▶ [ABOUT THIS TASK]
Report every line of the data where the string "without" appears.

[Dataset entries]
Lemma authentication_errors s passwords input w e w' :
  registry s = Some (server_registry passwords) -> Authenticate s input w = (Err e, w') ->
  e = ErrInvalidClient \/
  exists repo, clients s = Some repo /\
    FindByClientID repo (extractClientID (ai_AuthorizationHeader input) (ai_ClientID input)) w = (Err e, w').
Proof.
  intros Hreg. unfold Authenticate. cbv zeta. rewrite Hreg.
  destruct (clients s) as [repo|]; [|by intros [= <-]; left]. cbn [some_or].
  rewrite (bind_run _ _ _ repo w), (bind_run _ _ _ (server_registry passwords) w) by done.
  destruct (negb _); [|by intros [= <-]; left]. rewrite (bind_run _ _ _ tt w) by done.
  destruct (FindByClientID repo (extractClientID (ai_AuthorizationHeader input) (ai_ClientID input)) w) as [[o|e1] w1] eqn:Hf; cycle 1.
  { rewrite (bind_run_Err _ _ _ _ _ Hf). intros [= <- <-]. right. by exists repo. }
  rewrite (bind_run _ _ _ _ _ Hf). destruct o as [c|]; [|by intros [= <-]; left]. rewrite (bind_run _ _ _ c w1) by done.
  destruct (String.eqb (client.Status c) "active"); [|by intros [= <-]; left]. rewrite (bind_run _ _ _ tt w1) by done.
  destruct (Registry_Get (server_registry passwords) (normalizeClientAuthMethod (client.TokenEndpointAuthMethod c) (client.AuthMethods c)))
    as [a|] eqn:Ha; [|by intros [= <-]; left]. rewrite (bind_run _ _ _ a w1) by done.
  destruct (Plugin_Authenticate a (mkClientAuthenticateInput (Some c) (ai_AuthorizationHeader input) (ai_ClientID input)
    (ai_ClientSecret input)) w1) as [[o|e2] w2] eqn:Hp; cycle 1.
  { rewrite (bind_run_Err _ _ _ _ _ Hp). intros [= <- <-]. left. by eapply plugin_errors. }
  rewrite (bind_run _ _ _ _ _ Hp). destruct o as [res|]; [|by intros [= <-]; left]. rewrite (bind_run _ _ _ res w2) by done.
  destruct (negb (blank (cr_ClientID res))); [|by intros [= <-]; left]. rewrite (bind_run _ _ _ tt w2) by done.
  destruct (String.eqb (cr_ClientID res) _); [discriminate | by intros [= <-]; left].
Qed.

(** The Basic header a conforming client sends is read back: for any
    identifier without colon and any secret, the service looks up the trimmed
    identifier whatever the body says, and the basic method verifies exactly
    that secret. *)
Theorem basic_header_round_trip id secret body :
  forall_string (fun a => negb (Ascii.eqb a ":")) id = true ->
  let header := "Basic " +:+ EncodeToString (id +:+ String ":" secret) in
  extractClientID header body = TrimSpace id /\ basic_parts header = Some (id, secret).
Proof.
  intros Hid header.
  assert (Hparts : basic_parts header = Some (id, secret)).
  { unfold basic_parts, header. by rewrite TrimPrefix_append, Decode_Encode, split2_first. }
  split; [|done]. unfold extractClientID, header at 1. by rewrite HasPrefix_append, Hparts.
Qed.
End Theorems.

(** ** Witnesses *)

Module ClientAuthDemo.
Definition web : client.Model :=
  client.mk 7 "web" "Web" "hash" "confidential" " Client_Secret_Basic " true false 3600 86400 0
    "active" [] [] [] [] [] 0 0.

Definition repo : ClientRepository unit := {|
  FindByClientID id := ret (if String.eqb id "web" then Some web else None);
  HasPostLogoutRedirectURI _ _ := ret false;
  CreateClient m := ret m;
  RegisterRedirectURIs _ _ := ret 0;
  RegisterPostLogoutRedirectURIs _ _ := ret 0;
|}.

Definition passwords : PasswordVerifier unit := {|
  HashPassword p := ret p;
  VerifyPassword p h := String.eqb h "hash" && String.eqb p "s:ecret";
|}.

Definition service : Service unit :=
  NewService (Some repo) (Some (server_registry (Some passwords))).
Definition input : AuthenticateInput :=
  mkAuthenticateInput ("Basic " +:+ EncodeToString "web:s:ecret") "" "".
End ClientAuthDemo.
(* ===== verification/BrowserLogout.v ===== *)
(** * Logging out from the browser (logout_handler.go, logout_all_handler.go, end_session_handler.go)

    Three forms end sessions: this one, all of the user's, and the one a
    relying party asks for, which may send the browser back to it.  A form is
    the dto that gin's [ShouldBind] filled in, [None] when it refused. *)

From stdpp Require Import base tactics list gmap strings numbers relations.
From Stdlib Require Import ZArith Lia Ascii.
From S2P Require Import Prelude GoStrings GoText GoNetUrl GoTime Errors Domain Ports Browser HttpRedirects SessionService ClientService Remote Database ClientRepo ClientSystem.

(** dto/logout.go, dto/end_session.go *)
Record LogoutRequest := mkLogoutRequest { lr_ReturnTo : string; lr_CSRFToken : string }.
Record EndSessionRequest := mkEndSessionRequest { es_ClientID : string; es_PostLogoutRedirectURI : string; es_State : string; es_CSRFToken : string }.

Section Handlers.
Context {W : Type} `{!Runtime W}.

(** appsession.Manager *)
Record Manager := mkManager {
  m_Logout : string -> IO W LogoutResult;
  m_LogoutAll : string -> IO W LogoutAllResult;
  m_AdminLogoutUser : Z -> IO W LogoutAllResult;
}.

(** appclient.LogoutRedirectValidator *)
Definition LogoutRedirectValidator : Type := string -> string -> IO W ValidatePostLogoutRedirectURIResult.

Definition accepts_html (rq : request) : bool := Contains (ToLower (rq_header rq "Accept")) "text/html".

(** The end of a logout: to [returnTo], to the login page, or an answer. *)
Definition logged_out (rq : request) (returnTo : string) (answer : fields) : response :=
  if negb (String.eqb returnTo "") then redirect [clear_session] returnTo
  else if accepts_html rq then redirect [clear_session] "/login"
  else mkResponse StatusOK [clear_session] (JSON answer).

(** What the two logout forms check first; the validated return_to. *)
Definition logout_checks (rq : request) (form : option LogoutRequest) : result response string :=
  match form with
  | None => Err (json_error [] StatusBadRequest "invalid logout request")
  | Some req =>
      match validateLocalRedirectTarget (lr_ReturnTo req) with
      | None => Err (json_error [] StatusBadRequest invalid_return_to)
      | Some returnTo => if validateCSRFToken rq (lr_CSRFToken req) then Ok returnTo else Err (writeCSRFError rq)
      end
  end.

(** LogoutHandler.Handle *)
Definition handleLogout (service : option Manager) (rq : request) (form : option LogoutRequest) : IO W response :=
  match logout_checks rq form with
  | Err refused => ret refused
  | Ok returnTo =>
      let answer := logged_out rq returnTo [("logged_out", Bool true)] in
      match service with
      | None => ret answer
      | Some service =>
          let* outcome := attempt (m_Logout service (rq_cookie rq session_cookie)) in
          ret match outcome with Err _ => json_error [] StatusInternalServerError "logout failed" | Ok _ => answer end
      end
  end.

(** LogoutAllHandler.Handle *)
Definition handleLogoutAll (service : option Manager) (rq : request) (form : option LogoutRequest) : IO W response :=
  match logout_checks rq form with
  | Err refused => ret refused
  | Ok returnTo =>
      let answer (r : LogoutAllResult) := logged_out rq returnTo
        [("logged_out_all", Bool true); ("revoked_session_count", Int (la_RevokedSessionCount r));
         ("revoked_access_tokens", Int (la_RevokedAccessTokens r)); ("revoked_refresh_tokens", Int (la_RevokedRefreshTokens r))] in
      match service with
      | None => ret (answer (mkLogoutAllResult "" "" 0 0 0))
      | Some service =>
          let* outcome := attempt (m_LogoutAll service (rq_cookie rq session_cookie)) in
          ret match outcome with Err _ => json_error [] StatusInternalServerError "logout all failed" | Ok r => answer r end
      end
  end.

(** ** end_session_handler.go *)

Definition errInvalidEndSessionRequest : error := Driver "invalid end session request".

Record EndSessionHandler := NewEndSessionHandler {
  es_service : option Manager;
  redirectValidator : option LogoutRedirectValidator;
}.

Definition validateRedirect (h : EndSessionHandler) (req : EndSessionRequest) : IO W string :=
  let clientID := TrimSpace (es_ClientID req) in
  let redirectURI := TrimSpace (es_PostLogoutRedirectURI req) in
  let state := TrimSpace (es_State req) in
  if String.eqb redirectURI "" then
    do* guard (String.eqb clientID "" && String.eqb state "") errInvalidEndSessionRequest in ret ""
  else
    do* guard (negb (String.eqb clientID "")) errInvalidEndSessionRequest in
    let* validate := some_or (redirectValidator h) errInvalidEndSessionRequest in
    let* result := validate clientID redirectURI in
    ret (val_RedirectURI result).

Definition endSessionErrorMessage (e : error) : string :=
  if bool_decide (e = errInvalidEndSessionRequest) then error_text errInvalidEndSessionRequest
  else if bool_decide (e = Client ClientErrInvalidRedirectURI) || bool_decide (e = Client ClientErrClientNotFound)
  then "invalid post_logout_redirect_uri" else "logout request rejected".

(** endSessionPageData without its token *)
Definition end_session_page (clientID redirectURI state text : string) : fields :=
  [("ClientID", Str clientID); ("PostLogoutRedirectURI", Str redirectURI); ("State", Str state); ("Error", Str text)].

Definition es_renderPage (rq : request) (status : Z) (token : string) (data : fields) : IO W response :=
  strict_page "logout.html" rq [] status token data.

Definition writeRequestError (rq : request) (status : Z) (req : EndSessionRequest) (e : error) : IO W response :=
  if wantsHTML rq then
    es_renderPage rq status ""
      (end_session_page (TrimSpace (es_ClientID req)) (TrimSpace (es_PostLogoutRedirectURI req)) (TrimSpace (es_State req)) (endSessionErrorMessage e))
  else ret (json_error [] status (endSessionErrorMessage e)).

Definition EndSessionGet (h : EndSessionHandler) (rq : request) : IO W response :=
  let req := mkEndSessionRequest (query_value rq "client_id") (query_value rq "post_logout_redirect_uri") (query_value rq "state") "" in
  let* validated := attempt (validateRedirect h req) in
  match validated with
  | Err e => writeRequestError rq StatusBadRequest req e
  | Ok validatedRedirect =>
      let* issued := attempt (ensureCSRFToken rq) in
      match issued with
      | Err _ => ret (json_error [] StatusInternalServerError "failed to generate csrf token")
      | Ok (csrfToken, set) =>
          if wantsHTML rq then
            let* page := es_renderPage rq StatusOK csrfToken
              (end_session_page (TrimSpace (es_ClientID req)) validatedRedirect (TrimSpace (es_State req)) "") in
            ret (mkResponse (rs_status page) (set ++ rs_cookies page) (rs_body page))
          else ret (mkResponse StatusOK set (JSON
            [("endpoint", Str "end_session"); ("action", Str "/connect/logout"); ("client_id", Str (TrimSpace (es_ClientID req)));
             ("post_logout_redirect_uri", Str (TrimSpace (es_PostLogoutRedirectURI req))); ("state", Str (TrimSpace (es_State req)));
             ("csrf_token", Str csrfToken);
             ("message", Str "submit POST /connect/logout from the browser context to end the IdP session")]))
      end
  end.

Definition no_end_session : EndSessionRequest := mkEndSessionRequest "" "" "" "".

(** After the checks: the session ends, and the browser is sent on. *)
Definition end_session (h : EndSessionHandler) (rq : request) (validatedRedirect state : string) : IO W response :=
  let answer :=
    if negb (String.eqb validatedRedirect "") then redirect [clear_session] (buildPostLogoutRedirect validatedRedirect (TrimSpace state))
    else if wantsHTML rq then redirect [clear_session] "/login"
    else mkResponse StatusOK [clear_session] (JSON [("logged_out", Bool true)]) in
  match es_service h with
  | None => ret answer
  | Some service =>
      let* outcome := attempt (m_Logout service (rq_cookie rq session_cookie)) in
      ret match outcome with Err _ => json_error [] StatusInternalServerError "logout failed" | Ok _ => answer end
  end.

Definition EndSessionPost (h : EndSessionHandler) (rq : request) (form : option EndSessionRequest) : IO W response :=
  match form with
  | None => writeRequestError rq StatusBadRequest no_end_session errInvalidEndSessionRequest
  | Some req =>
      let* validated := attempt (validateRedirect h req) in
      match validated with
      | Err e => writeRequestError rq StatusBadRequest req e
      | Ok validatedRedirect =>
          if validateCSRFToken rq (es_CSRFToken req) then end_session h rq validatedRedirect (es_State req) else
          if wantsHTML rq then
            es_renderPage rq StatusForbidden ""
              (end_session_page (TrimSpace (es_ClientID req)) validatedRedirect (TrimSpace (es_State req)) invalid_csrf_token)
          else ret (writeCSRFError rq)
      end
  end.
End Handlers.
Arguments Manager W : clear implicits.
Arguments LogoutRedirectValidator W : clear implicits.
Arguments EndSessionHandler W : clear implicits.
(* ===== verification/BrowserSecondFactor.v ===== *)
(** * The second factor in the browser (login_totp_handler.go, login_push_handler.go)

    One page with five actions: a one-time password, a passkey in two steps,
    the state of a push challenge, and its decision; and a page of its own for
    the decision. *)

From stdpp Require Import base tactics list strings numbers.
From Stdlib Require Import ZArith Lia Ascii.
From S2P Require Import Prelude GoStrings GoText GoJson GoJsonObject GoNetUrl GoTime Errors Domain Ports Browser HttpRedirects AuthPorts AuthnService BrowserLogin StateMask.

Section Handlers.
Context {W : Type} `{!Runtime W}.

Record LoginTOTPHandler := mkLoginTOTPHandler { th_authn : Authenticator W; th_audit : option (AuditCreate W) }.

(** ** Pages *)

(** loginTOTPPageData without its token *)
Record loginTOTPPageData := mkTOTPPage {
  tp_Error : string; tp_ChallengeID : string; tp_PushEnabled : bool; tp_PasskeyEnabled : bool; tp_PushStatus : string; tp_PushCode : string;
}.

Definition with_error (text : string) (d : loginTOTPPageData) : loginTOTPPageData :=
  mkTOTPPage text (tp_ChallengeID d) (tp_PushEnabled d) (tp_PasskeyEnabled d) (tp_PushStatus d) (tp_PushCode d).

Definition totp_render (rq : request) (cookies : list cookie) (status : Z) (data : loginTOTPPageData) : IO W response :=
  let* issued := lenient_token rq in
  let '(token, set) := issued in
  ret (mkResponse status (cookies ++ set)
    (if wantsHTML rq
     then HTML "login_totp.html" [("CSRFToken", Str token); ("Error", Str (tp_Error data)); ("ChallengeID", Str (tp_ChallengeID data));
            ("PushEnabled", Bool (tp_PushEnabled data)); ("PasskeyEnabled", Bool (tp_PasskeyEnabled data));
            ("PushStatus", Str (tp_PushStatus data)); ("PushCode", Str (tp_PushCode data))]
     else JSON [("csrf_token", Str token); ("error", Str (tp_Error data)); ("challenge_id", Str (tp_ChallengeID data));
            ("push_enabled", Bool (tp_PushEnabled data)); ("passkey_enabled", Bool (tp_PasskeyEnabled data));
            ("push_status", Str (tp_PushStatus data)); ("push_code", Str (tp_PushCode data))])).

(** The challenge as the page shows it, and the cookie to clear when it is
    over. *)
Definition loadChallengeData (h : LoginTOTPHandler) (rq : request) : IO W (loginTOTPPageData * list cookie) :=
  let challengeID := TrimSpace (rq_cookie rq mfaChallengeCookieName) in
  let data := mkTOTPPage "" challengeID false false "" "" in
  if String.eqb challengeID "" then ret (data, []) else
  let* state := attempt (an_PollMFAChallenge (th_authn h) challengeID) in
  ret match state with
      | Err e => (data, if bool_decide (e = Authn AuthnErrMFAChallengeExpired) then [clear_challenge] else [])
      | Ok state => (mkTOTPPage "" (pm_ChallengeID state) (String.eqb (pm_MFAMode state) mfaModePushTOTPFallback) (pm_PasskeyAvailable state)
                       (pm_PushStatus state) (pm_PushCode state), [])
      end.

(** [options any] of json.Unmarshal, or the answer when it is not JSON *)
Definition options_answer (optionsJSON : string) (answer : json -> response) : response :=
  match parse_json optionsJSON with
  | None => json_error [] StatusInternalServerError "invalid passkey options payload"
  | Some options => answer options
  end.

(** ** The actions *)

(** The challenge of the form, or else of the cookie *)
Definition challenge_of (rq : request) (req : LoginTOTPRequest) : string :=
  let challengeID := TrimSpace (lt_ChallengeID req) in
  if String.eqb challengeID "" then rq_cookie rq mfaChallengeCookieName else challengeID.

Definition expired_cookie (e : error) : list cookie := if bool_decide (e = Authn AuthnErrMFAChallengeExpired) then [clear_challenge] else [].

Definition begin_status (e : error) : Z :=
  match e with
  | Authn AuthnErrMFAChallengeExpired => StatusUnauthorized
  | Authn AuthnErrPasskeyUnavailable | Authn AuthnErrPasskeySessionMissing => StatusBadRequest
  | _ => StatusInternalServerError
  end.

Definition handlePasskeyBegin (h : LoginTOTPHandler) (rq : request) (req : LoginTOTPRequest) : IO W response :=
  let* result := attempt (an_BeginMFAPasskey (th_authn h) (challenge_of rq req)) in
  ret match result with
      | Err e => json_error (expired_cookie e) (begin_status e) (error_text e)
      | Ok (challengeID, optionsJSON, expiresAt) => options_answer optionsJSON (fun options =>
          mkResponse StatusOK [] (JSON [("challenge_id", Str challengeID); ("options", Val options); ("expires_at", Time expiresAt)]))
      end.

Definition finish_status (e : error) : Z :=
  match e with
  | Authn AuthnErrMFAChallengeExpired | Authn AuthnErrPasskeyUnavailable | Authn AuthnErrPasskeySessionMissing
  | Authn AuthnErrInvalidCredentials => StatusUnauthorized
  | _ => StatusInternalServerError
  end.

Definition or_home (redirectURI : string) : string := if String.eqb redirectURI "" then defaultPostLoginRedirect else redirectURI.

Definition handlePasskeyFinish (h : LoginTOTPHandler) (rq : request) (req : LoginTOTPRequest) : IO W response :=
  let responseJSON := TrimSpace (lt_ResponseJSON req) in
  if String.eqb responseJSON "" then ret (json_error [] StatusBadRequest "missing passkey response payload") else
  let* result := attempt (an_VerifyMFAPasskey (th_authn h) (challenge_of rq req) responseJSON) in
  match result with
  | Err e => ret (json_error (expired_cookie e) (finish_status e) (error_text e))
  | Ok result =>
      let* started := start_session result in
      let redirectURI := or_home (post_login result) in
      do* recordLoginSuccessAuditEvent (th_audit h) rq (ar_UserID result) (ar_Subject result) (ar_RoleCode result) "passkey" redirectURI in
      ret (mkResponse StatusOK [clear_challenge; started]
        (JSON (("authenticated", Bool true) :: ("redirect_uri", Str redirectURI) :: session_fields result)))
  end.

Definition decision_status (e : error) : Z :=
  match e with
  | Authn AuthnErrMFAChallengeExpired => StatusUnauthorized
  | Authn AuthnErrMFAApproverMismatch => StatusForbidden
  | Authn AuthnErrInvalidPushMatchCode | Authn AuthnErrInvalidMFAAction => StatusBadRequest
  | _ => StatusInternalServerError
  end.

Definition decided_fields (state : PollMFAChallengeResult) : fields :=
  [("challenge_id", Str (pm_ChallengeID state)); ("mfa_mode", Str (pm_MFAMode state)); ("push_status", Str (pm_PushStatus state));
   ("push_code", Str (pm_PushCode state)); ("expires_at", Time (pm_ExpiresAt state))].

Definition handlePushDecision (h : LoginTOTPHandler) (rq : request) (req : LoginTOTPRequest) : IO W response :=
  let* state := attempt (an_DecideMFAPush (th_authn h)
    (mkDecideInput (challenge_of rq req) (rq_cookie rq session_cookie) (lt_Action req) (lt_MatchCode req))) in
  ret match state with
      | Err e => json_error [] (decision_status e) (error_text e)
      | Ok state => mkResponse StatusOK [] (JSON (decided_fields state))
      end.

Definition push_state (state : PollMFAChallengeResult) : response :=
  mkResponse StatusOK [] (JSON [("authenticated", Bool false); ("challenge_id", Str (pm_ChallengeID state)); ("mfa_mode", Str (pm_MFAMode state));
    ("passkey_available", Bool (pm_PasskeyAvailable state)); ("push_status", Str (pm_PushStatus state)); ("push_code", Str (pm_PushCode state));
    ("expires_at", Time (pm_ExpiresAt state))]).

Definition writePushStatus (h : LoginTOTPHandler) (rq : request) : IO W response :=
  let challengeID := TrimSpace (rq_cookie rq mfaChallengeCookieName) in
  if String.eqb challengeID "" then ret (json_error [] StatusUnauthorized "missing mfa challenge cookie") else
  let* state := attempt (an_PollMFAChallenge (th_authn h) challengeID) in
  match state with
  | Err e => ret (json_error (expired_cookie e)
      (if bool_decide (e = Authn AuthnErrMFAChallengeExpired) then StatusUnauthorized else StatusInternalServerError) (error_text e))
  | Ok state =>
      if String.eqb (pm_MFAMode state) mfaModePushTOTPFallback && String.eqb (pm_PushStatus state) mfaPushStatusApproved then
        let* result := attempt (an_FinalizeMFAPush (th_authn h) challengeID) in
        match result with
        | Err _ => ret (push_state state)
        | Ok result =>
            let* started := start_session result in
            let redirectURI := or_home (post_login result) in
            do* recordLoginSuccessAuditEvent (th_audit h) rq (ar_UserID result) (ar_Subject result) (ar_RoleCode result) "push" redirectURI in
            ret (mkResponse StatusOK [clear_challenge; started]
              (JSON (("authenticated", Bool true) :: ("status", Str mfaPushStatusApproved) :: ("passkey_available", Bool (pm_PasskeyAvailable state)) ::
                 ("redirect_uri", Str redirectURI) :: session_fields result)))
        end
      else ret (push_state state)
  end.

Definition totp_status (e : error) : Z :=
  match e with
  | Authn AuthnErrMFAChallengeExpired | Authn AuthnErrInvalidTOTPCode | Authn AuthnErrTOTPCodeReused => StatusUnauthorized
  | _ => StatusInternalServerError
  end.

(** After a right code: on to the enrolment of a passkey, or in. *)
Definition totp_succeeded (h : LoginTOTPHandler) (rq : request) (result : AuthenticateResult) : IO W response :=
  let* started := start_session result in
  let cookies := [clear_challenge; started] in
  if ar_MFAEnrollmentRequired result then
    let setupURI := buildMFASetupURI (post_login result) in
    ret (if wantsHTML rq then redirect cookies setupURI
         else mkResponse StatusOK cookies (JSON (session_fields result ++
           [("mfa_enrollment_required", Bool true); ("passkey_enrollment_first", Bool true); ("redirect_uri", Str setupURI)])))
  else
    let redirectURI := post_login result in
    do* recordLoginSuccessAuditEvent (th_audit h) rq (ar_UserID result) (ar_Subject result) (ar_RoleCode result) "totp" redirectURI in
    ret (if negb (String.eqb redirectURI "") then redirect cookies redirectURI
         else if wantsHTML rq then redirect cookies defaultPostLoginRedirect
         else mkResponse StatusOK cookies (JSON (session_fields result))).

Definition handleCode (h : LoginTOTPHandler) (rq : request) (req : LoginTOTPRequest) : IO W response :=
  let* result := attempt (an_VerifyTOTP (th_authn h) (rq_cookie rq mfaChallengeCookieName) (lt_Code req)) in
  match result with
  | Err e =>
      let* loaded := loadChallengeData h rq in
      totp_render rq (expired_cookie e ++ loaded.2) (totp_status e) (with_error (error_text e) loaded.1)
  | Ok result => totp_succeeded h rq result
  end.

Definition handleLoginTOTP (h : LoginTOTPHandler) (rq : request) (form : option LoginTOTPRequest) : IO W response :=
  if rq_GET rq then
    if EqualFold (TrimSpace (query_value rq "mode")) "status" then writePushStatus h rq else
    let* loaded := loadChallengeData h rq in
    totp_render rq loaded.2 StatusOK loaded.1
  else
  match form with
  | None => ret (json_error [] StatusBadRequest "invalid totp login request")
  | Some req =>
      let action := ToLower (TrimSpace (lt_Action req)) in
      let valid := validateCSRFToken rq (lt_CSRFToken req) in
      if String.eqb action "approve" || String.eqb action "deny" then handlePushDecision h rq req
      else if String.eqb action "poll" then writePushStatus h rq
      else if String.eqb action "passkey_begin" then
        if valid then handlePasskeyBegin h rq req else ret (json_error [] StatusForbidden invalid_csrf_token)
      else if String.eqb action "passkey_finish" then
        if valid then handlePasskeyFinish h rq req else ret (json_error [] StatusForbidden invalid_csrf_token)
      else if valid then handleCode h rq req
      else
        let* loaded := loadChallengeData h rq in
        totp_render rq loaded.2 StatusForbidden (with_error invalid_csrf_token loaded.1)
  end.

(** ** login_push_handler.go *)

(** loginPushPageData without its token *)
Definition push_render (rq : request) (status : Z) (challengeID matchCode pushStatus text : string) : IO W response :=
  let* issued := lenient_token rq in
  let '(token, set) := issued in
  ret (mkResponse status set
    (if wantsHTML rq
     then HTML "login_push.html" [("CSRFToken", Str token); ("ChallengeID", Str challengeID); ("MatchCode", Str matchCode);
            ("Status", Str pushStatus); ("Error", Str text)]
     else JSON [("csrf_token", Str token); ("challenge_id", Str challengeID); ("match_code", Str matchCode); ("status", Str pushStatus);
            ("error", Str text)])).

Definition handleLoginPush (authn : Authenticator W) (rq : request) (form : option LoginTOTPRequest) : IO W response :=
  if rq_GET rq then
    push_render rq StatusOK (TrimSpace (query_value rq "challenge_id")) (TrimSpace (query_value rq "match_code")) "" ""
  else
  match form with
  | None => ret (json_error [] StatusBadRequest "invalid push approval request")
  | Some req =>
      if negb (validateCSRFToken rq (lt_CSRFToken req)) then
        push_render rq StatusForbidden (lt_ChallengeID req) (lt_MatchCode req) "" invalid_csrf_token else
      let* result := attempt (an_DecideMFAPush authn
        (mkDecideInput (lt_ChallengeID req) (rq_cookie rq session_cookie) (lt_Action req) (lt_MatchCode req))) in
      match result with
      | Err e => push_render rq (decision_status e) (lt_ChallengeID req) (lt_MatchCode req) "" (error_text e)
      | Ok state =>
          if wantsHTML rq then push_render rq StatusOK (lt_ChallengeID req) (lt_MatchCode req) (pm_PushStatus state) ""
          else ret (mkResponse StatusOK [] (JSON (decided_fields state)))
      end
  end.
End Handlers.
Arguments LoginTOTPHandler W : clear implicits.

▶ [EXERCISE RESPONSE]
    identifier without colon and any secret, the service looks up the trimmed
(** endSessionPageData without its token *)
(** loginTOTPPageData without its token *)
(** loginPushPageData without its token *)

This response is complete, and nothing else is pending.